Working together like this is one of the best ways to combat the existing level of cybercrime. At the Annual Meeting in Davos this year, BT and the World Economic Forum’s Centre for Cybersecurity will step up efforts to strengthen the defences of the global telecommunications industry, making the ‘barrier to entry’ for attacks far more robust and the penalties for attack much stronger.

Building and retaining trust in tech will be good for companies' bottom lines, too
Building and retaining trust in tech will be good for companies’ bottom lines, too
Image: Accenture Cost of Cybercrime Study 2019
Bringing everyone along

Making sure no one is left behind is another key element. It’s vital to be transparent about what’s being done and why, educating as you go.

Trust can be eroded when people don’t understand the technologies available to them or how to use them. It’s not enough to expect this to be addressed in school or college.

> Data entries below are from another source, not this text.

(** X10. For a sentence that is true of the board, every cell
    [known_mines] returns has a mine and every cell [known_safes] returns
    has none. *)
Theorem known_cells_true (g : Minesweeper.t) (s : Sentence.t) (X : gset cell) (c : cell) :
  sentence_true g s → c ∈ X →
  (Sentence.known_mines s = Some X → mine_at g c) ∧
  (Sentence.known_safes s = Some X → ¬ mine_at g c).
Proof.
  intros Hs Hc. split; intros HX.
  - by eapply known_mines_sound.
  - by eapply known_safes_sound.
Qed.

Lemma known_cells_true_witness :
  let g := Minesweeper.mk 1 3 [[true; false; true]] in
  let s := Sentence.mk {[(0, 0); (0, 2)]} 2 in
  (Sentence.known_mines s = Some {[(0, 0); (0, 2)]} → mine_at g (0, 2)) ∧
  (Sentence.known_safes s = Some {[(0, 0); (0, 2)]} → ¬ mine_at g (0, 2)).
Proof.
  intros g s. apply (known_cells_true g s {[(0, 0); (0, 2)]} (0, 2)).
  - vm_compute. reflexivity.
  - by_evaluation.
Defined.

(** ** The board's count *)

Lemma length_block c : length (block c) = 9%nat.
Proof. reflexivity. Qed.

(** X11. [nearby_mines] returns the number of cells with a mine among the
    cells of the board within one row and one column of the cell, the cell
    itself left out; the count lies between 0 and 8. *)
Theorem nearby_mines_spec (g : Minesweeper.t) (c : cell) (N : gset cell) :
  (∀ d, d ∈ N ↔ near c d) →
  Minesweeper.nearby_mines g c =
    Z.of_nat (size (filter
      (λ d, d ≠ c ∧ ((0 ≤ d.1 < Minesweeper.height g) ∧
                     (0 ≤ d.2 < Minesweeper.width g)) ∧ mine_at g d) N)) ∧
  0 ≤ Minesweeper.nearby_mines g c ≤ 8.
Proof.
  intros HN.
  assert (N = list_to_set (block c)) as ->.
  { apply set_eq. intros d. rewrite HN, elem_of_list_to_set, elem_of_block. done. }
  rewrite nearby_mines_count.
  rewrite size_filter_list_to_set by apply NoDup_block.
  split; [done|]. split; [lia|].
  match goal with
  | |- context [filter ?Q (block c)] =>
      assert (length (filter Q (block c)) < length (block c))%nat as Hlt
  end.
  { apply (length_filter_lt _ _ c); [apply block_self|tauto]. }
  rewrite length_block in Hlt. lia.
Qed.

Lemma nearby_mines_spec_witness :
  let g := Minesweeper.mk 3 3 [[true; false; false]; [false; false; true];
                               [false; true; false]] in
  let N : gset cell := list_to_set (block (1, 1)) in
  Minesweeper.nearby_mines g (1, 1) =
    Z.of_nat (size (filter
      (λ d, d ≠ (1, 1) ∧ ((0 ≤ d.1 < Minesweeper.height g) ∧
                          (0 ≤ d.2 < Minesweeper.width g)) ∧ mine_at g d) N)) ∧
  0 ≤ Minesweeper.nearby_mines g (1, 1) ≤ 8.
Proof.
  intros g N. apply (nearby_mines_spec g (1, 1) N).
  intros d. unfold N. rewrite elem_of_list_to_set. apply elem_of_block.
Defined.

(** ** An observation with count 0 *)

Section zero_count.
Variable g : Minesweeper.t.
Implicit Types (st : AI.t) (s : Sentence.t) (c d : cell) (l : list cell).

Lemma filter_none {A} (P : A → Prop) `{!∀ x, Decision (P x)} (l : list A) :
  (∀ x, x ∈ l → ¬ P x) → filter P l = [].
Proof.
  induction l as [|x l IH]; intros Hl; [done|].
  rewrite filter_cons_False.
  - apply IH. intros y Hy. apply Hl, elem_of_cons. by right.
  - apply Hl, elem_of_cons. by left.
Qed.

Lemma nearby_zero_no_mine c d :
  Minesweeper.nearby_mines g c = 0 → near c d → d ≠ c →
  (0 ≤ d.1 < Minesweeper.height g) ∧ (0 ≤ d.2 < Minesweeper.width g) →
  ¬ mine_at g d.
Proof.
  rewrite nearby_mines_count. intros Hz Hnear Hne Hb Hmine.
  assert (d ∈ block c) as Hd by by apply elem_of_block.
  revert Hd. eapply filter_nil_not_elem_of.
  - apply nil_length_inv. apply Nat2Z.inj. exact Hz.
  - simpl. tauto.
Qed.

Lemma mark_safe_cells_safes l st d : d ∈ l → d ∈ AI.safes (AI.mark_safe_cells l st).
Proof.
  revert st. induction l as [|e l IH]; intros st Hd.
  { by apply elem_of_nil in Hd. }
  apply elem_of_cons in Hd as [->|Hd]; simpl.
  - apply (grows_safes _ _ (grows_mark_safe_cells l (AI.mark_safe e st))).
    simpl. apply elem_of_union_r, elem_of_singleton. done.
  - by apply IH.
Qed.

Lemma zero_pending_mark_safe k N c st :
  ¬ mine_at g c → zero_pending g k N st → zero_pending g k N (AI.mark_safe c st).
Proof.
  intros Hc (Hsound & s & Hs & Hcount & HN). split; [by apply sound_mark_safe|].
  exists (Sentence.mark_safe c s). simpl. split; [by rewrite list_lookup_fmap, Hs|].
  split; [by rewrite sentence_mark_safe_count|].
  intros d Hd. rewrite sentence_mark_safe_cells, elem_of_difference,
    elem_of_union, elem_of_singleton.
  destruct (decide (d = c)) as [->|Hne]; [by right; right|].
  destruct (HN d Hd) as [?|?]; [by left|by right; left].
Qed.

Lemma zero_pending_mark_mine k N c st :
  mine_at g c → zero_pending g k N st → zero_pending g k N (AI.mark_mine c st).
Proof.
  intros Hc (Hsound & s & Hs & Hcount & HN). split; [by apply sound_mark_mine|].
  exists s. simpl. split; [|done].
  rewrite list_lookup_fmap, Hs. simpl. f_equal.
  apply sentence_mark_mine_notin. intros Hin.
  apply (known_safes_sound g s (Sentence.cells s) c); [by eapply sound_lookup| |done|done].
  unfold Sentence.known_safes. by rewrite decide_True.
Qed.

Lemma zero_pending_mark_from_sentence k N i st :
  zero_pending g k N st → zero_pending g k N (AI.mark_from_sentence i st).
Proof.
  intros Hst. unfold AI.mark_from_sentence.
  destruct (AI.knowledge st !! i) as [s|] eqn:Hs; [|done].
  set (st1 := match Sentence.known_safes s with
              | Some X => AI.mark_safe_cells (elements X) st
              | None => st
              end).
  assert (zero_pending g k N st1) as Hst1.
  { subst st1. destruct (Sentence.known_safes s) as [X|] eqn:HX; [|done].
    unfold AI.mark_safe_cells.
    eapply (foldl_invariant (zero_pending g k N) (λ c, ¬ mine_at g c)); [| |done].
    - intros st' c Hc Hst'. by apply zero_pending_mark_safe.
    - apply Forall_forall. intros c Hc%elem_of_elements.
      eapply known_safes_sound; [|done|done].
      eapply sound_lookup; [apply Hst|done]. }
  destruct (AI.knowledge st1 !! i) as [s1|] eqn:Hs1; [|done].
  destruct (Sentence.known_mines s1) as [X|] eqn:HX; [|done].
  unfold AI.mark_mine_cells.
  eapply (foldl_invariant (zero_pending g k N) (mine_at g)); [| |done].
  - intros st' c Hc Hst'. by apply zero_pending_mark_mine.
  - apply Forall_forall. intros c Hc%elem_of_elements.
    eapply known_mines_sound; [|done|done].
    eapply sound_lookup; [apply Hst1|done].
Qed.

Lemma zero_pending_visited k N st d :
  zero_pending g k N st → d ∈ N → d ∈ AI.safes (AI.mark_from_sentence k st).
Proof.
  intros (_ & s & Hs & Hcount & HN) Hd.
  apply (grows_safes (AI.mark_safe_cells (elements (Sentence.cells s)) st)).
  - unfold AI.mark_from_sentence. rewrite Hs.
    unfold Sentence.known_safes. rewrite decide_True by done.
    destruct (AI.knowledge (AI.mark_safe_cells _ st) !! k) as [s1|]; [|reflexivity].
    destruct (Sentence.known_mines s1); [|reflexivity].
    apply grows_mark_mine_cells.
  - destruct (HN d Hd) as [Hin|Hin].
    + by apply mark_safe_cells_safes, elem_of_elements.
    + by apply (grows_safes _ _ (grows_mark_safe_cells _ st)).
Qed.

The rapid evolution of our business environments makes lifelong learning more important than ever, and all businesses must play their role.

In collaboration with other firms, BT is involved in a number of initiatives, including Future.now and the Skills for Tomorrow platform, which are aimed at ensuring both existing and future employees have the training they need to stay relevant in the years ahead.

 

Spreading influence

Business leaders also have a responsibility to ensure their wider ecosystem embodies the same values. To do this they must actively engage with their supply chain.

At BT, we’re continually working with our wider ecosystem to make sure our partners and suppliers embrace the same standards as us, especially on our environmental impact. We can all do more to look deep into our network, beyond our direct contacts, to expose other risks.

Here, technology is an important part of the solution. Blockchain and robotic process automation allows every step of the supply chain to be tracked and verified, while similar technology in the financial space can shine a light on the flow of money, highlighting suspicious behaviour.

These examples highlight how trust is a long-term project, and one that must be built over time. It’s about transparency, integrity and collaboration and the balance between allowing innovation to take place while safeguarding privacy and security.

Davos brings the worlds of business, government and civil society together, offering a unique opportunity to debate and share ideas about building and maintaining trust. At this juncture, we need a new type of leadership, one with stakeholder capitalism at its heart.

As we strike out in the digital age, it’s hard to imagine how wide-ranging the changes to our lives will be. That’s why we need to act today: because fostering faith in what’s happening ultimately stands to benefit us all.